"Hillo!" says I, "are you a Papist?"
He repudiated the idea with contempt. "Hard-shell Baptis'," said he. "But, my dear friend, the Papists got some good ideas too; and tha' 's one of 'em. You take my advice, and whenever you come across Uma or Fa'avao or Vigours, or any of that crowd, you take a leaf out o' the priests, and do what I do. Savvy?" says he, repeated the sign, and winked his dim eye at me. "No, SIR!" he broke out again, "no Papists here!" and for a long time entertained me with his religious opinions.
I must have been taken with Uma from the first, or I should certainly have fled from that house, and got into the clean air, and the clean sea, or some convenient river - though, it's true, I was committed to Case; and, besides, I could never have held my head up in that island if I had run from a girl upon my wedding- night.
The sun was down, the sky all on fire, and the lamp had been some time lighted, when Case came back with Uma and the negro. She was dressed and scented; her kilt was of fine tapa, looking richer in the folds than any silk; her bust, which was of the colour of dark honey, she wore bare only for some half a dozen necklaces of seeds and flowers; and behind her ears and in her hair she had the scarlet flowers of the hibiscus.
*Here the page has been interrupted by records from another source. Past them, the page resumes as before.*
(* ===== verification/Config.v ===== *)
(** Process configuration: the constants the modules read from the environment
    (or draw at random) when they are loaded. *)

From S2P Require Import Prelude Py.
Open Scope Z_scope.

Class Config := {
  DEFAULT_CONNECT_TIMEOUT : Z;                        (* ssh.py *)
  DEFAULT_COMMAND_TIMEOUT : Z;
  LEASE_NAMESPACE : string;                           (* operations.py *)
  SSHMACHINE_DISTRIBUTED_LOCK_ENABLED : bool;         (* sshmachine.py *)
  SSHMACHINE_DISTRIBUTED_LOCK_TTL_SECONDS : Z;
  SSHMACHINE_DISTRIBUTED_LOCK_RETRY_DELAY_SECONDS : Z;
  RECONCILE_LOCK_HOLDER : string;
  SSHHOST_PROBE_TIMEOUT : Z                           (* sshhost.py *)
}.

(** With no variable set; the holder identity is the caller's. *)
Definition default_config (holder : string) : Config := {|
    DEFAULT_CONNECT_TIMEOUT := 30;
    DEFAULT_COMMAND_TIMEOUT := 300;
    LEASE_NAMESPACE := "capi-provider-ssh-system";
    SSHMACHINE_DISTRIBUTED_LOCK_ENABLED := true;
    SSHMACHINE_DISTRIBUTED_LOCK_TTL_SECONDS := 120;
    SSHMACHINE_DISTRIBUTED_LOCK_RETRY_DELAY_SECONDS := 5;
    RECONCILE_LOCK_HOLDER := holder;
    SSHHOST_PROBE_TIMEOUT := 10
  |}.
(* ===== verification/Asyncio.v ===== *)
(** The futures of asyncio on which tasks wait, and [asyncio.Semaphore], as in the
    Python 3.13 that pyproject.toml requires. *)

From S2P Require Import Prelude.
Open Scope nat_scope.

(** A future that only wakes: not done, with a result, or cancelled. *)
Inductive future := Pending | Woken | FutureCancelled.

Definition is_cancelled (f : future) : bool := if f is FutureCancelled then true else false.
Definition is_pending (f : future) : bool := if f is Pending then true else false.
Definition is_woken (f : future) : bool := if f is Woken then true else false.

(** [future.cancel()] *)
Definition cancel_future (f : future) : future := if f is Pending then FutureCancelled else f.

(** ** [asyncio.Semaphore] *)

(** The counter, and the waiters in the order of their arrival. *)
Record semaphore := Semaphore { count : nat; queue : list (nat * future) }.

(** [locked()]: waiters that are not cancelled go first. *)
Definition sem_locked (s : semaphore) : bool :=
  (count s =? 0) || existsb (λ w, negb (is_cancelled (snd w))) (queue s).

Fixpoint wake_first (q : list (nat * future)) : option (list (nat * future)) :=
  match q with
  | [] => None
  | (i, Pending) :: q => Some ((i, Woken) :: q)
  | w :: q => cons w <$> wake_first q
  end.

(** [_wake_up_next()]: hands a slot over to the first waiter that is not done. *)
Definition wake_up_next (s : semaphore) : bool * semaphore :=
  match wake_first (queue s) with
  | Some q => (true, Semaphore (pred (count s)) q)
  | None => (false, s)
  end.

Definition sem_release (s : semaphore) : semaphore := snd (wake_up_next (Semaphore (S (count s)) (queue s))).

(** [while self._value > 0: if not self._wake_up_next(): break]: a round that goes on
    lowers the counter, so that it bounds the rounds. *)
Fixpoint wake_rounds (n : nat) (s : semaphore) : semaphore :=
  match n with
  | O => s
  | S n => let '(woke, s') := wake_up_next s in if woke : bool then wake_rounds n s' else s'
  end.
Definition wake_waiters (s : semaphore) : semaphore := wake_rounds (count s) s.

Definition sem_take (s : semaphore) : semaphore := Semaphore (pred (count s)) (queue s).
Definition sem_enqueue (s : semaphore) (i : nat) : semaphore := Semaphore (count s) (queue s ++ [(i, Pending)]).
Definition without (q : list (nat * future)) (i : nat) : list (nat * future) :=
  List.filter (λ w, negb (fst w =? i)) q.
Definition sem_cancel (s : semaphore) (i : nat) : semaphore :=
  Semaphore (count s) (map (λ w, if fst w =? i then (fst w, cancel_future (snd w)) else w) (queue s)).

(** The end of a waiting [acquire]: [given_back] when the task was cancelled after its
    future was woken. *)
Definition sem_leave (s : semaphore) (i : nat) (given_back : bool) : semaphore :=
  wake_waiters (Semaphore (if given_back then S (count s) else count s) (without (queue s) i)).

(** ** Laws *)

Definition woken (q : list (nat * future)) : nat := length (List.filter (λ w, is_woken (snd w)) q).

(** The slots that are free or handed over. *)
Definition spare (s : semaphore) : nat := count s + woken (queue s).

(** While a slot is free, somebody waits only behind a waiter that was woken and will
    hand the free slots on when it runs. *)
Definition served (s : semaphore) : Prop :=
  0 < count s → ∀ i, (i, Pending) ∈ queue s → ∃ j, (j, Woken) ∈ queue s.

Lemma wake_first_some q q' : wake_first q = Some q' → map fst q' = map fst q ∧ woken q' = S (woken q).
Proof.
  revert q'. induction q as [|[i f] q IH]; simpl; [done|]. intros q'.
  destruct f; [intros [= <-]; done|..]; destruct (wake_first q) as [q1|]; try done; intros [= <-];
    destruct (IH _ eq_refl) as [Hids Hw]; unfold woken in *; simpl; by rewrite Hids, ?Hw.
Qed.

Lemma wake_first_none q i : wake_first q = None → (i, Pending) ∉ q.
Proof.
  induction q as [|[j f] q IH]; simpl; intros H; [by apply not_elem_of_nil|].
  destruct f; [done|..]; destruct (wake_first q); try done;
    (apply not_elem_of_cons; split; [by intros [=]|by apply IH]).
Qed.

Lemma wake_first_woken q q' : wake_first q = Some q' → ∃ j, (j, Woken) ∈ q'.
Proof.
  revert q'. induction q as [|[i f] q IH]; simpl; [done|]. intros q'.
  destruct f; [intros [= <-]; exists i; left|..]; (destruct (wake_first q) as [q1|]; [|done]); intros [= <-];
    (destruct (IH _ eq_refl) as [j Hj]; exists j; by right).
Qed.

Lemma wake_up_next_spec s woke s' :
  wake_up_next s = (woke, s') → 0 < count s →
  map fst (queue s') = map fst (queue s) ∧ spare s' = spare s ∧ served s' ∧
  (if woke then count s' = pred (count s) else s' = s).
Proof.
  unfold wake_up_next, spare, served. destruct (wake_first (queue s)) as [q|] eqn:E; intros [= <- <-] Hc.
  - destruct (wake_first_some _ _ E) as [Hids Hw]. apply wake_first_woken in E. simpl. rewrite Hw.
    split_and!; [done|lia|done..].
  - split_and!; [done..| |done]. intros _ i Hi. by apply wake_first_none in Hi.
Qed.

Lemma wake_waiters_spec s :
  map fst (queue (wake_waiters s)) = map fst (queue s) ∧ spare (wake_waiters s) = spare s ∧ served (wake_waiters s).
Proof.
  unfold wake_waiters. remember (count s) as n eqn:Hn. revert s Hn.
  induction n as [|n IH]; intros s Hn; simpl.
  { split_and!; [done..|]. intros H. lia. }
  destruct (wake_up_next s) as [woke s'] eqn:E. apply wake_up_next_spec in E as (Hids & Hs & Hserved & Hw); [|lia].
  destruct woke; [|by subst s'].
  destruct (IH s') as (Hids' & Hs' & Hserved'); [lia|]. split_and!; [congruence..|done].
Qed.

Lemma sem_release_spec s :
  map fst (queue (sem_release s)) = map fst (queue s) ∧ spare (sem_release s) = S (spare s) ∧ served (sem_release s).
Proof.
  unfold sem_release. destruct (wake_up_next _) as [woke s'] eqn:E. simpl.
  apply wake_up_next_spec in E as (Hids & Hsp & Hserved & _); [|simpl; lia]. done.
Qed.

Lemma sem_take_spec s :
  sem_locked s = false → spare s = S (spare (sem_take s)) ∧ served (sem_take s).
Proof.
  unfold sem_locked, spare, served. intros [Hc Hq]%orb_false_iff. apply Nat.eqb_neq in Hc. simpl.
  split; [lia|]. intros _ i Hi. exfalso. apply not_true_iff_false in Hq. apply Hq, existsb_exists.
  exists (i, Pending). by rewrite <- list_elem_of_In.
Qed.

Lemma woken_app q q' : woken (q ++ q') = woken q + woken q'.
Proof. unfold woken. by rewrite List.filter_app, length_app. Qed.

Lemma sem_enqueue_spec s i :
  sem_locked s = true → served s → spare (sem_enqueue s i) = spare s ∧ served (sem_enqueue s i).
Proof.
  unfold sem_locked, spare, served. simpl. rewrite woken_app. intros Hl Hs. split; [unfold woken at 2; simpl; lia|].
  intros Hc j _. apply orb_true_iff in Hl as [Hl|Hl]; [apply Nat.eqb_eq in Hl; lia|].
  apply existsb_exists in Hl as ([k f] & Hk & Hf). apply list_elem_of_In in Hk.
  setoid_rewrite elem_of_app. destruct f; [|by eauto|discriminate Hf].
  destruct (Hs Hc k Hk) as [w Hw]. eauto.
Qed.

Lemma sem_cancel_spec s i :
  map fst (queue (sem_cancel s i)) = map fst (queue s) ∧ spare (sem_cancel s i) = spare s ∧
  (served s → served (sem_cancel s i)) ∧ ∀ j, (j, Woken) ∈ queue (sem_cancel s i) ↔ (j, Woken) ∈ queue s.
Proof.
  assert (Hw : ∀ j, (j, Woken) ∈ queue (sem_cancel s i) ↔ (j, Woken) ∈ queue s).
  { intros j. simpl. rewrite list_elem_of_fmap. split.
    - intros ([k f] & He & Hk). simpl in He. destruct (k =? i); [|by rewrite He]. by destruct f; simplify_eq/=.
    - intros Hj. exists (j, Woken). simpl. by destruct (j =? i). }
  split_and!; [| | |done].
  - simpl. rewrite map_map. apply map_ext. intros [k f]. simpl. by destruct (k =? i).
  - unfold spare. simpl. f_equal. unfold woken. clear Hw. induction (queue s) as [|[k f] q IH]; [done|]. simpl.
    destruct (k =? i), f; cbn [is_woken fst snd cancel_future length]; auto.
  - intros Hs Hc j Hj. setoid_rewrite Hw. apply (Hs Hc j). simpl in Hj.
    apply list_elem_of_fmap in Hj as ([k f] & He & Hk). simpl in He.
    destruct (k =? i); [|by rewrite He]. by destruct f; simplify_eq/=.
Qed.

Lemma without_elem q i w : w ∈ without q i ↔ w ∈ q ∧ fst w ≠ i.
Proof.
  unfold without. rewrite filter_In_elem, negb_true_iff, Nat.eqb_neq. naive_solver.
Qed.

Lemma without_absent q i : i ∉ map fst q → without q i = q.
Proof.
  induction q as [|[j f] q IH]; simpl; [done|]. intros [Hne Hi]%not_elem_of_cons.
  destruct (Nat.eqb_spec j i); [congruence|]. simpl. by rewrite IH.
Qed.

Lemma woken_without q i f :
  NoDup (map fst q) → (i, f) ∈ q → woken q = woken (without q i) + (if is_woken f then 1 else 0).
Proof.
  unfold woken. induction q as [|[j g] q IH]; simpl; intros Hn Hi; [by apply not_elem_of_nil in Hi|].
  apply NoDup_cons in Hn as [Hj Hn]. apply elem_of_cons in Hi as [[= <- <-]|Hi].
  - rewrite Nat.eqb_refl. cbn [negb]. fold (without q i). rewrite without_absent by done.
    destruct (is_woken f); simpl; lia.
  - destruct (Nat.eqb_spec j i) as [->|Hne].
    { destruct Hj. apply list_elem_of_fmap. by exists (i, f). }
    cbn [negb]. specialize (IH Hn Hi). fold (without q i) in *. destruct g; simpl; lia.
Qed.

(** A waiter that leaves gives back the slot it was handed, if any and if it says so. *)
Lemma sem_leave_spec s i f given_back :
  NoDup (map fst (queue s)) → (i, f) ∈ queue s → (given_back = true → f = Woken) →
  map fst (queue (sem_leave s i given_back)) = map fst (without (queue s) i) ∧
  spare s = spare (sem_leave s i given_back) + (if is_woken f && negb given_back then 1 else 0) ∧
  served (sem_leave s i given_back).
Proof.
  intros Hn Hi Hg. unfold sem_leave.
  destruct (wake_waiters_spec (Semaphore (if given_back then S (count s) else count s) (without (queue s) i)))
    as (Hids & Hsp & Hs). split_and!; [exact Hids| |exact Hs]. rewrite Hsp. unfold spare. simpl.
  rewrite (woken_without _ _ _ Hn Hi). destruct given_back; [rewrite Hg by done|]; destruct f; simpl; lia.
Qed.
(* ===== verification/Contracts.v ===== *)
(** contracts.py: CAPI pause and ownership, UID/version-fenced status
    persistence, and host trust. *)

From S2P Require Import Prelude Py PyStr Base64 Effects Monitors ApiIO Conditions.

(** __init__.py *)
Definition API_GROUP : string := "infrastructure.alpininsight.ai".
Definition API_VERSION : string := "v1beta1".

Definition PAUSED_ANNOTATION : string := "cluster.x-k8s.io/paused".
Definition CLUSTER_LABEL : string := "cluster.x-k8s.io/cluster-name".
Definition CAPI_GROUP : string := "cluster.x-k8s.io".

(** The version of an owner reference in the CAPI group, else [None]. *)
Definition capi_owner_api_version (owner : value) : res (option string) :=
  api_version ← get owner "apiVersion";
  match api_version with
  | VStr s =>
      match partition "/"%char s with
      | (group, Some version) =>
          mret (if String.eqb group CAPI_GROUP && negb (String.eqb version EmptyString)
                   && negb (char_in "/"%char version)
                then Some version else None)
      | (_, None) => mret None
      end
  | _ => mret None
  end.

Definition get_object (plural namespace : string) (name : value) (group version : string) : M value :=
  request (GetObject group version namespace plural name).

Definition get_provider_object (plural namespace : string) (name : value) : M value :=
  get_object plural namespace name API_GROUP API_VERSION.

(** [PAUSED_ANNOTATION in (meta.get('annotations') or {})]: on a mapping, a key. *)
Definition has_key (k : string) (v : value) : res bool :=
  match v with
  | VDict d => mret (match dget d k with Some _ => true | None => false end)
  | VList l => mret (existsb (λ x, eq_str x k) l)
  | VStr s => mret (str_contains k s)
  | _ => Err (TypeError ("argument of type '" +:+ type_name v +:+ "' is not iterable"))
  end.

Definition paused_annotation (meta : value) : res bool :=
  a ← get meta "annotations"; has_key PAUSED_ANNOTATION (por a (VDict [])).

(** [spec.get('paused') or PAUSED_ANNOTATION in (meta.get('annotations') or {})] *)
Definition paused_marker (spec meta : value) : res bool :=
  p ← get spec "paused"; if truthy p then mret true else paused_annotation meta.

(** One owner reference: [inl b] returns [b] from the function; [inr] continues
    with the Cluster name and API version. *)
Definition pause_of_owner (owner : value) (namespace : string) (cluster_name : value)
    (cluster_version : string) : M (bool + value * string) :=
  version ←? capi_owner_api_version owner;
  match version with
  | None => mret (inr (cluster_name, cluster_version))
  | Some version =>
      kind ←? get owner "kind";
      known ←? in_strs kind ["Machine"; "Cluster"];
      if negb known then mret (inr (cluster_name, cluster_version)) else
      obj ← try_except
        (name ←? item owner "name";
         obj ← get_object (lower (py_str kind) +:+ "s") namespace name CAPI_GROUP version;
         mret (Some obj))
        (λ e, match e with
              | ApiException status _ => Some
                  (if (status =? 404)%Z then mret None
                   else raise (TemporaryError "Cannot establish CAPI owner pause state" 15))
              | _ => None
              end);
      match obj with
      | None => mret (inl true)
      | Some obj =>
          owner_uid ←? get owner "uid";
          changed ←? (if truthy owner_uid
                      then meta ← item obj "metadata"; uid ← get meta "uid"; mret (py_neqb uid owner_uid)
                      else mret false);
          if changed : bool
          then raise (TemporaryError "CAPI owner UID changed; waiting for a current owner reference" 15)
          else
          paused ←? (p ← getp obj ["spec"; "paused"];
                     if truthy p then mret true
                     else meta ← item obj "metadata"; paused_annotation meta);
          if paused : bool then mret (inl true)
          else if eq_str kind "Cluster" then mret (inl false)
          else
          name ←? getp obj ["spec"; "clusterName"];
          mret (inr (por name cluster_name, version))
      end
  end.

Fixpoint pause_of_owners (owners : list value) (namespace : string) (cluster_name : value)
    (cluster_version : string) : M (bool + value * string) :=
  match owners with
  | [] => mret (inr (cluster_name, cluster_version))
  | owner :: owners =>
      r ← pause_of_owner owner namespace cluster_name cluster_version;
      match r with
      | inl b => mret (inl b)
      | inr (cluster_name, cluster_version) =>
          pause_of_owners owners namespace cluster_name cluster_version
      end
  end.

Definition pause_of_cluster (namespace : string) (cluster_name : value) (cluster_version : string)
    : M bool :=
  if negb (truthy cluster_name) then mret false else
  cluster ← try_except
    (c ← get_object "clusters" namespace cluster_name CAPI_GROUP cluster_version; mret (Some c))
    (λ e, match e with
          | ApiException status _ => Some
              (if (status =? 404)%Z then mret None
               else raise (TemporaryError "Cannot establish Cluster pause state" 15))
          | _ => None
          end);
  match cluster with
  | None => mret true
  | Some cluster =>
      lift (p ← getp cluster ["spec"; "paused"];
            if truthy p then mret true
            else meta ← get_or cluster "metadata" (VDict []); paused_annotation meta)
  end.

(** Standard CAPI pause along the owner chain; a missing owner blocks work. *)
Definition is_paused (spec meta : value) (namespace : string) : M bool :=
  marked ←? paused_marker spec meta;
  if marked : bool then mret true else
  cluster_name ←? (labels ← get meta "labels"; get (por labels (VDict [])) CLUSTER_LABEL);
  owners ←? (o ← get_or meta "ownerReferences" (VList []); iter o);
  r ← pause_of_owners owners namespace cluster_name "v1beta1";
  match r with
  | inl b => mret b
  | inr (cluster_name, cluster_version) => pause_of_cluster namespace cluster_name cluster_version
  end.

(** The changes, their conditions merged into the persisted ones. *)
Definition merged_changes (current : value) (changes : dict) : M dict :=
  match dget changes "conditions" with
  | Some updates =>
      existing ←? (s ← get_or current "status" (VDict []);
                   c ← get_or s "conditions" (VList []); iter c);
      updates ←? iter updates;
      merged ← merge_conditions existing updates VNone;
      mret (dset changes "conditions" (VList merged))
  | None => mret changes
  end.

(** Commits status changes, fenced by the object's UID and resourceVersion. *)
Definition persist_machine_status (namespace : string) (name : string) (uid : value) (changes : dict)
    : M value :=
  if negb (truthy uid)
  then raise (PermanentError "SSHMachine metadata.uid is required for lifecycle operations")
  else
  current ← get_provider_object "sshmachines" namespace (VStr name);
  meta ←? item current "metadata";
  current_uid ←? get meta "uid";
  if py_neqb current_uid uid
  then raise (TemporaryError "SSHMachine UID changed before status persistence" 15)
  else
  changes ← merged_changes current changes;
  try_except
    (version ←? item meta "resourceVersion";
     request (PatchObjectStatus API_GROUP API_VERSION namespace "sshmachines" (VStr name)
       (VDict [("metadata", VDict [("uid", uid); ("resourceVersion", version)]);
               ("status", VDict changes)])))
    (λ e, match e with
          | ApiException _ _ => Some (raise (TemporaryError
              "Lifecycle state could not be persisted; no new remote operation started" 15))
          | _ => None
          end).

(** [secret.data.get(key)]: [None] for an absent key; a list or dictionary is no key. *)
Definition secret_get (s : secret) (key : value) : res (option string) :=
  match s with
  | None | Some [] => mret None
  | Some d =>
      match key with
      | VStr k => mret (snd <$> List.find (λ kv, String.eqb k (fst kv)) d)
      | VList _ | VDict _ => Err (TypeError ("unhashable type: '" +:+ type_name key +:+ "'"))
      | _ => mret None
      end
  end.

(** Independently verified OpenSSH known_hosts entries, including host CAs. *)
Definition read_known_hosts (namespace : string) (spec : value) : M string :=
  ref ←? get spec "sshHostKeyRef";
  let ref := por ref (VDict []) in
  name ←? get ref "name";
  if negb (truthy name)
  then raise (PermanentError "spec.sshHostKeyRef.name is required; automatic host-key trust is disabled")
  else
  key ←? get_or ref "key" (VStr "known_hosts");
  name ←? item ref "name";
  secret ← request (ReadSecret namespace name);
  data ←? secret_get secret key;
  match data with
  | None => raise (PermanentError "Host trust Secret does not contain the configured known_hosts entry")
  | Some data =>
      if String.eqb data EmptyString
      then raise (PermanentError "Host trust Secret does not contain the configured known_hosts entry")
      else lift (decode_text true data)
  end.

(** ** Footprints *)

(** The body [persist_machine_status] sends: the changes, with their conditions
    merged into the persisted ones. *)
Definition status_body (uid version : value) (changes : dict) : value :=
  VDict [("metadata", VDict [("uid", uid); ("resourceVersion", version)]);
         ("status", VDict changes)].

Definition persist_op (namespace name : string) (uid version : value) (changes : dict) : api_op :=
  PatchObjectStatus API_GROUP API_VERSION namespace "sshmachines" (VStr name)
    (status_body uid version changes).

Definition sent (changes changes' : dict) : Prop :=
  match dget changes "conditions" with
  | Some _ => ∃ l, changes' = dset changes "conditions" (VList l)
  | None => changes' = changes
  end.

Lemma merged_changes_sent cur ch : values (merged_changes cur ch) (sent ch).
Proof.
  unfold merged_changes, sent. destruct (dget ch "conditions"); [|by apply values_ret].
  repeat (apply values_bind; intro). apply values_ret. by eexists.
Qed.

Section footprints.
Context (P : call → Prop) (HP : covers P).

Lemma get_object_fp pl ns n g v : footprint P (get_object pl ns n g v).
Proof. unfold get_object. fp. Qed.

Lemma get_provider_object_fp pl ns n : footprint P (get_provider_object pl ns n).
Proof. apply get_object_fp. Qed.

Lemma pause_of_owner_fp o ns cn cv : footprint P (pause_of_owner o ns cn cv).
Proof. unfold pause_of_owner. fp; apply get_object_fp. Qed.

Lemma pause_of_owners_fp os ns cn cv : footprint P (pause_of_owners os ns cn cv).
Proof.
  revert cn cv. induction os as [|o os IH]; intros cn cv; simpl; fp. apply pause_of_owner_fp.
Qed.

Lemma pause_of_cluster_fp ns cn cv : footprint P (pause_of_cluster ns cn cv).
Proof. unfold pause_of_cluster. fp; apply get_object_fp. Qed.

Lemma is_paused_fp sp me ns : footprint P (is_paused sp me ns).
Proof.
  unfold is_paused. fp; [apply pause_of_owners_fp|apply pause_of_cluster_fp].
Qed.

Lemma read_known_hosts_fp ns sp : footprint P (read_known_hosts ns sp).
Proof. unfold read_known_hosts. fp. Qed.

Lemma merged_changes_fp cur ch : footprint P (merged_changes cur ch).
Proof. unfold merged_changes. fp. Qed.

Lemma persist_machine_status_fp ns n uid ch :
  (∀ version ch', sent ch ch' → P (Api API_TIMEOUT (persist_op ns n uid version ch'))) →
  footprint P (persist_machine_status ns n uid ch).
Proof.
  intros Hw. unfold persist_machine_status.
  destruct (negb (truthy uid)); [fp|].
  apply footprint_bind; [apply get_provider_object_fp|]. intros current.
  do 2 (apply footprint_bind_lift; intros ? _). case_match; [fp|].
  eapply footprint_bind_values; [by apply merged_changes_fp|apply merged_changes_sent|].
  intros ch' Hch. fp. by apply Hw.
Qed.
End footprints.

#[export] Hint Resolve get_object_fp get_provider_object_fp is_paused_fp read_known_hosts_fp : capi.

(** ** Execution of [persist_machine_status] under a monitor *)

Lemma persist_machine_status_msafe m ns n uid ch s g Q :
  covers (quiet m) →
  (∀ e s', Q (Err e) s' g) →
  (∀ version ch', sent ch ch' →
     let c := Api API_TIMEOUT (persist_op ns n uid version ch') in
     allowed m g c ∧
     (∀ a s', Q (Ok a) s' (observe m c (Ok a : res value) g)) ∧
     (∀ x e s', Q (Err e) s' (observe m c (Err x : res value) g))) →
  msafe m (persist_machine_status ns n uid ch) s g Q.
Proof.
  intros Hq He Hp. unfold persist_machine_status.
  destruct (negb (truthy uid)); [by apply msafe_raise|].
  apply msafe_bind, quiet_msafe; [by apply get_provider_object_fp|]. intros [cur|e] s1; [|done].
  do 2 (apply msafe_bind, msafe_lift; case_match; [|done]).
  case_match; [by apply msafe_raise|].
  apply msafe_bind. eapply msafe_values; [by apply merged_changes_fp|apply merged_changes_sent|done|].
  intros ch' s2 Hs. apply msafe_try_raise.
  { intros e p'. destruct e; try done. intros [= <-]. by eexists. }
  apply msafe_bind, msafe_lift. case_match; [|by auto].
  destruct (Hp a1 ch' Hs) as (Ha & Ho & He').
  apply msafe_request; [done|]. intros [r|x] _; [by apply Ho|].
  case_match; intros ?; apply He'.
Qed.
She showed the best bearing for a bride conceivable, serious and still; and I thought shame to stand up with her in that mean house and before that grinning negro. I thought shame, I say; for the mountebank was dressed with a big paper collar, the book he made believe to read from was an odd volume of a novel, and the words of his service not fit to be set down. My conscience smote me when we joined hands; and when she got her certificate I was tempted to throw up the bargain and confess. Here is the document. It was Case that wrote it, signatures and all, in a leaf out of the ledger:-
This is to certify that Uma, daughter of Fa'avao of Falesa, Island of - , is illegally married to Mr. John Wiltshire for one week, and Mr. John Wiltshire is at liberty to send her to hell when he pleases.
JOHN BLACKAMOAR. Chaplain to the hulks.
Extracted from the Register by William T. Randall, Master Mariner.
A nice paper to put in a girl's hand and see her hide away like gold. A man might easily feel cheap for less. But it was the practice in these parts, and (as I told myself) not the least the fault of us white men, but of the missionaries. If they had let the natives be, I had never needed this deception, but taken all the wives I wished, and left them when I pleased, with a clear conscience.
The more ashamed I was, the more hurry I was in to be gone; and our desires thus jumping together, I made the less remark of a change in the traders. Case had been all eagerness to keep me; now, as though he had attained a purpose, he seemed all eagerness to have me go. Uma, he said, could show me to my house, and the three bade us farewell indoors.
The night was nearly come; the village smelt of trees and flowers and the sea and bread-fruit-cooking; there came a fine roll of sea from the reef, and from a distance, among the woods and houses, many pretty sounds of men and children. It did me good to breathe free air; it did me good to be done with the captain and see, instead, the creature at my side. I felt for all the world as though she were some girl at home in the Old Country, and, forgetting myself for the minute, took her hand to walk with. Her fingers nestled into mine, I heard her breathe deep and quick, and all at once she caught my hand to her face and pressed it there. "You good!" she cried, and ran ahead of me, and stopped and looked back and smiled, and ran ahead of me again, thus guiding me through the edge of the bush, and by a quiet way to my own house.
The truth is, Case had done the courting for me in style - told her I was mad to have her, and cared nothing for the consequence; and the poor soul, knowing that which I was still ignorant of, believed it, every word, and had her head nigh turned with vanity and gratitude.